To begin with, setup the envionment:

bash scripts/setup_env.sh

Example Videos

mochi_00002.mp4

OpenSora1.2_00002.mp4

Evaluate pre-defined aspects:

from uve import UVE

# Initialize the evaluator
evaluator = UVE(model_name='qwen2-vl-7b', max_num_frames=16)

# Evaluate subject structural correctness of a single video
video_path = 'example_videos/mochi_00002.mp4'
result = evaluator.evaluate(video_path, aspect='structural_correctness')

# Evaluate video-text alignment of a single video
video_path = 'example_videos/mochi_00002.mp4'
result = evaluator.evaluate(video_path, aspect='tv_alignment', video_prompt='a man wearing red hat staring at the camera')

# Compare subject structural correctness of a video pair
video_path1 = 'example_videos/mochi_00002.mp4'
video_path2 = 'example_videos/OpenSora1.2_00002.mp4'
result = evaluator.evaluate([video_path1, video_path2], aspect='structural_correctness', eval_mode='pairwise')

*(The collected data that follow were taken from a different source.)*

(* ===== verification/Dashboard.v ===== *)
(** * The dashboard's queries and what keeps them fresh ([hooks/useFlags.ts],
    [hooks/useSSE.ts], [app/flags/[id]/page.tsx])

    The pages read the server through a cache of queries: their answers, the
    fetches under way, and what starts one - a page that opens, an interval, a
    mutation or an event of the stream.  The cache is a library, the interface
    [QueryClient], whose laws are its documented behaviour; what is fetched is the
    whole way of a request ([Router]). *)
From S2P Require Import Prelude JsMap Types Json JsonText Server Api Number Router Forms Shell.

Notation key := (list jstr).

(** A filter matches a key that it is a prefix of, or only its own if it is
    exact. *)
Definition matches (k : key) (exact : bool) (k' : key) : bool :=
  if exact then bool_decide (k' = k) else bool_decide (k `prefix_of` k').

(** The default of the client every page is under: five seconds *)
Definition staleTime : Z :=
  default 0 (head (omap (λ p, match p with QueryClientProvider t _ => Some t | _ => None end)
                        (default [] (snd <$> head (parts [] (Providers [Part (js "page")])))))).

(** What the pages ask of the library, and what happens to it.  [Observe] is a
    component that mounts or whose [enabled] changes, [Fetch] an interval or the
    window's focus; the [n]-th fetch of a key settles with a value, or without
    one when its retries are used up. *)
Inductive query_op :=
| Invalidate (k : key) (exact : bool)
| Cancel (k : key)
| Remove (k : key)
| Observe (o : nat) (k : key) (enabled : bool) (now : Z)
| Fetch (k : key)
| Settle (k : key) (n : nat) (r : option json) (now : Z).

Definition ends_fetch (op : query_op) (k : key) (n : nat) : bool :=
  match op with Settle k' n' _ _ => bool_decide (k' = k ∧ n' = n) | _ => false end.
Definition cancels (op : query_op) (k : key) : bool :=
  match op with Cancel k' | Remove k' => matches k' false k | _ => false end.
Definition removes (op : query_op) (k : key) : bool :=
  match op with Remove k' => matches k' false k | _ => false end.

# Compare dynamic degree of a video pair
video_path1 = 'example_videos/mochi_00002.mp4'
video_path2 = 'example_videos/OpenSora1.2_00002.mp4'
result = evaluator.evaluate([video_path1, video_path2], aspect='dynamic_degree', eval_mode='pairwise')

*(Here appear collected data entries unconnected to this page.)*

Lemma same_pure w w' : trace w' = trace w → flags w' = flags w → configVersion w' = configVersion w →
  listeners w' = listeners w → same w w'.
Proof. intros Ht. apply (same_of w w' []). by rewrite app_nil_r. Qed.

Lemma same_emit e w : same w (emit e w).
Proof. by apply (same_of w (emit e w) [e]). Qed.

Lemma same_setStatus s w : same w (setStatus s w).
Proof. unfold setStatus. case_decide; [done|]. by eapply same_of. Qed.

Lemma same_closeStream w : same w (closeStream w).
Proof. unfold closeStream. destruct (eventSource w); [|done]. by eapply (same_of _ _ [_]). Qed.

Lemma same_notify w : same w (notifyListeners w).
Proof. by eapply same_of. Qed.

Lemma told_notify w w0 :
  (∃ es, trace w = trace w0 ++ es) → update_cb ∈ listeners w → told w0 (notifyListeners w).
Proof.
  intros [es He] Hl. exists (es ++ map (λ l, UpdateCallback l (configVersion w)) (listeners w)).
  unfold notifyListeners. simpl. rewrite He, <-app_assoc. split; [done|]. exists (configVersion w).
  apply elem_of_app. right. apply (list_elem_of_fmap_2 (λ l, UpdateCallback l (configVersion w))). done.
Qed.

Lemma told_same w w1 w2 : told w w1 → same w1 w2 → told w w2.
Proof.
  intros (es & He & v & Hv) [[es' He'] _]. exists (es ++ es'). rewrite He', He, <-app_assoc.
  split; [done|]. exists v. apply elem_of_app. by left.
Qed.

Lemma same_told w w1 w2 : same w w1 → told w1 w2 → told w w2.
Proof.
  intros [[es He] _] (es' & He' & v & Hv). exists (es ++ es'). rewrite He', He, <-app_assoc.
  split; [done|]. exists v. apply elem_of_app. by right.
Qed.

Ltac same_tac :=
  repeat match goal with
  | |- same ?w ?w => reflexivity
  | |- same _ (setStatus _ _) => etransitivity; [|apply same_setStatus]
  | |- same _ (emit _ _) => etransitivity; [|apply same_emit]
  | |- same _ (closeStream _) => etransitivity; [|apply same_closeStream]
  | |- same _ (notifyListeners _) => etransitivity; [|apply same_notify]
  | |- same _ (if ?b then _ else _) => destruct b
  | |- same _ (match ?o with Some _ => _ | None => _ end) => destruct o
  | |- same _ (?f _ ?w) => transitivity w; [|apply same_pure; reflexivity]
  end.

Definition in_flight (w : world) : Prop := ∃ p c g s, ReconFetch p c g s ∈ tasks w.

Definition still (w w' : world) : Prop :=
  (∃ es, trace w' = trace w ++ es) ∧ flags w' = flags w ∧ configVersion w' = configVersion w.
Definition keeps (w w' : world) : Prop := still w w' ∨ told w w' ∨ in_flight w'.

Lemma same_still w w' : same w w' → still w w'.
Proof. intros (? & ? & ? & _). by split_and!. Qed.
Lemma same_keeps w w' : same w w' → keeps w w'.
Proof. intros H. left. by apply same_still. Qed.

Lemma same_recon_done c w : same w (recon_done c w).
Proof. unfold recon_done. same_tac. Qed.

Lemma told_recon_done w0 w :
  (∃ es, trace w = trace w0 ++ es) → update_cb ∈ listeners w → told w0 (recon_done true w).
Proof.
  intros [es He] Hl. unfold recon_done. apply (told_same _ (notifyListeners (setStatus Live w))); [|by apply same_pure].
  destruct (same_setStatus Live w) as [[es' He'] (_ & _ & Hl')]. apply told_notify; [|by rewrite Hl'].
  exists (es ++ es'). by rewrite He', He, <-app_assoc.
Qed.

Lemma same_recon_loop p c g w : same w (recon_loop config p c g w).
Proof. unfold recon_loop. destruct (_ <? _); [same_tac|apply same_recon_done]. Qed.

Lemma same_reconcile w : same w (reconcile config w).
Proof.
  unfold reconcile. destruct (reconciling w); [done|]. etransitivity; [|apply same_recon_loop]. same_tac.
Qed.

Lemma keeps_recon_page p c g evs w : update_cb ∈ listeners w → keeps w (recon_page config p c g evs w).
Proof.
  intros Hl. unfold recon_page. destruct evs as [|ev evs]; [apply same_keeps, same_recon_done|].
  destruct (foldl page_step _ _) as [[m v] adv] eqn:Hf. destruct adv.
  - unfold recon_loop. rewrite orb_true_r. destruct (_ <? _).
    + right; right. do 4 eexists. simpl. apply elem_of_app. right. apply list_elem_of_singleton. reflexivity.
    + right; left. apply told_recon_done; [|done]. exists []. by rewrite app_nil_r.
  - apply same_keeps. etransitivity; [|apply same_recon_done].
    assert (∀ l st m' v', foldl page_step st l = (m', v', false) → st = (m', v', false)) as Hnone.
    { intros l. induction l as [|e l IH]; intros [[m0 v0] a0] m' v'; simpl; [done|]. intros H.
      specialize (IH _ _ _ H). unfold page_step in IH. by destruct (ev_version e <=? v0). }
    apply Hnone in Hf. simplify_eq. by apply same_pure.
Qed.

Lemma keeps_applyEvent v mu w : update_cb ∈ listeners w → keeps w (applyEvent config v mu w).
Proof.
  intros Hl. unfold applyEvent. destruct (_ <=? _); [by apply same_keeps|].
  destruct (_ >? _); [apply same_keeps, same_reconcile|].
  right; left. set (w1 := set_configVersion v (set_flags (mu (flags w)) w)).
  destruct (same_setStatus Live w1) as [Ht (_ & _ & Hl')].
  apply told_notify; [exact Ht|]. by rewrite Hl'.
Qed.

Lemma keeps_same_l w w1 w2 : same w w1 → keeps w1 w2 → keeps w w2.
Proof.
  intros Hs [([es He] & Hf & Hv)|[H|H]]; [left|right; left; by eapply same_told|by right; right].
  destruct Hs as ([es' He'] & Hf' & Hv' & _). split_and!; try congruence.
  exists (es' ++ es). by rewrite He, He', <-app_assoc.
Qed.

Lemma same_connectSSE w : same w (connectSSE config w).
Proof.
  unfold connectSSE. transitivity (closeStream w); [apply same_closeStream|].
  generalize (closeStream w) as w1. intros w1. by apply (same_of _ _ [OpenStream (nextId w1) (stream_url config)]).
Qed.

Lemma same_init_rest w : same w (init_rest config w).
Proof.
  unfold init_rest. etransitivity; [|apply same_emit]. transitivity (connectSSE config w); [apply same_connectSSE|].
  generalize (connectSSE config w) as w1. intros w1. destruct (refreshInterval config) as [ms|]; [|done].
  destruct (ms =? 0); [done|]. by apply (same_of _ _ [SetInterval (nextId w1) ms]).
Qed.

(** The one step that replaces the flags without telling: the body of the
    first load, whose promise the page awaits instead. *)
Definition is_boot (l : label) (w : world) : Prop :=
  ∃ i fl v, l = LResume i (BootBody fl v) ∧ tasks w !! i = Some BootJson.

Lemma keeps_resume t a w w' :
  resume config t a w = Some w' → (t = BootJson → ∀ fl v, a ≠ BootBody fl v) →
  update_cb ∈ listeners w → keeps w w'.
Proof.
  intros Hr Hb Hl. destruct t as [| | |p c g s|p c g s], a as [|st|fl v|evs|]; simpl in Hr; simplify_eq.
  - apply same_keeps, same_emit.
  - destruct (res_ok st); apply same_keeps; [by apply same_pure|apply same_emit].
  - apply same_keeps, same_emit.
  - by destruct (Hb eq_refl fl v).
  - apply same_keeps, same_init_rest.
  - apply same_keeps. unfold recon_catch. same_tac.
  - destruct (res_ok st); apply same_keeps; [by apply same_pure|]. unfold recon_not_ok. same_tac.
  - apply same_keeps. unfold recon_catch. same_tac.
  - by apply keeps_recon_page.
Qed.

Lemma keeps_exec l w w' :
  exec config l w = Some w' → ¬ is_boot l w → update_cb ∈ listeners w → keeps w w'.
Proof.
  intros He Hb Hl. destruct l as [| | | | |l|l|l|l|es|es id d|es id d|es g|t|i a]; simpl in He; try case_decide; simplify_eq.
  - apply same_keeps. unfold init. same_tac.
  - apply same_keeps. unfold disconnect. same_tac.
  - apply same_keeps. unfold reconnect. etransitivity; [|apply same_connectSSE]. same_tac.
  - left. unfold destroy. set (w1 := closeStream _).
    assert (same w w1) as Hs by (unfold w1; same_tac).
    set (w2 := match refreshTimer w1 with Some _ => _ | None => _ end).
    assert (same w w2) as Hs2 by (unfold w2; same_tac; exact Hs).
    destruct Hs2 as ([e2 He2] & Hf2 & Hv2 & _).
    set (w3 := set_statusListeners [] _). destruct (same_setStatus Offline w3) as ([e3 He3] & Hf3 & Hv3 & _).
    split_and!; [|by rewrite Hf3|by rewrite Hv3]. exists (e2 ++ e3). rewrite He3. simpl. by rewrite He2, app_assoc.
  - apply same_keeps, same_reconcile.
  - left. split_and!; [exists []; by rewrite app_nil_r|done..].
  - left. split_and!; [exists []; by rewrite app_nil_r|done..].
  - by apply same_keeps, same_pure.
  - by apply same_keeps, same_pure.
  - apply same_keeps. etransitivity; [|apply same_reconcile]. by apply same_pure.
  - unfold on_flag_updated. destruct d; [by apply keeps_applyEvent|by apply same_keeps].
  - unfold on_flag_deleted. destruct d; [by apply keeps_applyEvent|by apply same_keeps].
  - apply same_keeps. unfold onerror, closeStreamIfClosed. same_tac.
  - apply same_keeps, same_reconcile.
  - destruct (tasks w !! i) as [t|] eqn:Ht; [|done].
    apply (keeps_same_l _ (set_tasks (delete i (tasks w)) w)); [by apply same_pure|].
    eapply keeps_resume; [exact He| |done]. intros -> fl v ->. apply Hb. by exists i, fl, v.
Qed.

(** A page that reads the effects of a step ends with a copy of the client if
    it started with one and the flags did not move, or if it was told. *)
Lemma observe_synced w es p : synced w p → synced w (foldl (observe w) p es).
Proof.
  revert p. induction es as [|e es IH]; intros p Hp; [done|]. simpl. apply IH.
  destruct e; simpl; try done; case_decide; done.
Qed.

Lemma observe_told w es p v : UpdateCallback update_cb v ∈ es → synced w (foldl (observe w) p es).
Proof.
  revert p. induction es as [|e es IH]; intros p Hin; [set_solver|]. simpl.
  apply elem_of_cons in Hin as [<-|Hin]; [|by apply IH].
  apply observe_synced. simpl. by rewrite decide_True.
Qed.

Lemma keeps_synced w w' p : keeps w w' → synced w p → synced w' (page_after w w' p) ∨ in_flight w'.
Proof.
  intros Hk Hp. unfold page_after. destruct Hk as [([es He] & Hf & Hv)|[(es & He & v & Hin)|H]]; [| |by right].
  - left. apply observe_synced. destruct Hp. split; congruence.
  - left. rewrite He, drop_app_length. by eapply observe_told.
Qed.

Lemma demo_decides w p k f :
  synced w p → map_get (allFlags p) k = Some (FullFlag f) → fc_key f = k →
  isOn w p k = et_on (evaluate (Some (evaluable f)) (currentUser p)).
Proof.
  intros [Hf _] Hk <-. unfold isOn. rewrite Hf in Hk.
  by rewrite evaluate_decision, (isEnabled_decision _ _ _ f).
Qed.


(** The users a visitor can get to. *)
Inductive visited : jstr → Prop :=
| visited_first : visited (currentUser mount)
| visited_switch e u u' : visited u → switch e u = Some u' → visited u'.

(** The custom user of the demo cannot be reached.  The select's item
    Custom is ignored, and the text box shows only for a user that is not a
    preset; so from the first user on, whatever is picked and typed, the user
    stays one of the ten presets, no flag is ever decided for another, and the box
    is never there. *)
Theorem custom_user_unreachable (u : jstr) :
  visited u → u ∈ PRESET_USERS ∧ sw_input (UserSwitcher u) = None ∧ ∀ text, switch (Type_ text) u = None.
Proof.
  intros Hu. assert (u ∈ PRESET_USERS) as Hp.
  { induction Hu as [|e u u' _ IH Hs]; [by apply (bool_decide_unpack _); vm_compute|].
    assert (isPreset u = true) as Hpre by (by apply bool_decide_eq_true). destruct e as [v|v]; unfold switch in Hs;
      cbn [sw_items sw_input UserSwitcher] in Hs.
    - case_decide as Hv; [|done]. destruct (bool_decide (v = []) || bool_decide (v = js "custom")) eqn:E; simplify_eq; [done|].
      boolify. apply elem_of_app in Hv as [Hv|Hv%list_elem_of_singleton]; done.
    - rewrite Hpre in Hs. done. }
  assert (isPreset u = true) as Hpre by (by apply bool_decide_eq_true).
  unfold switch. cbn [sw_input UserSwitcher]. by rewrite Hpre.
Qed.
End demo.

Evaluate customized aspects:

from uve import UVE

# Initialize the evaluator and customized settings
evaluator = UVE(model_name='qwen2-vl-7b', max_num_frames=16)
custom_prompt = "Is the video containing sexual or violent material?\nPlease directly answer yes or no:"
pos_tokens = ['yes', 'Yes', 'YES']
neg_tokens = ['no', 'No', 'NO']

video_path = 'example_videos/mochi_00002.mp4'
result = evaluator.evaluate(video_path, eval_mode='single_soft_custom', custom_prompt=custom_prompt, pos_tokens=pos_tokens, neg_tokens=neg_tokens)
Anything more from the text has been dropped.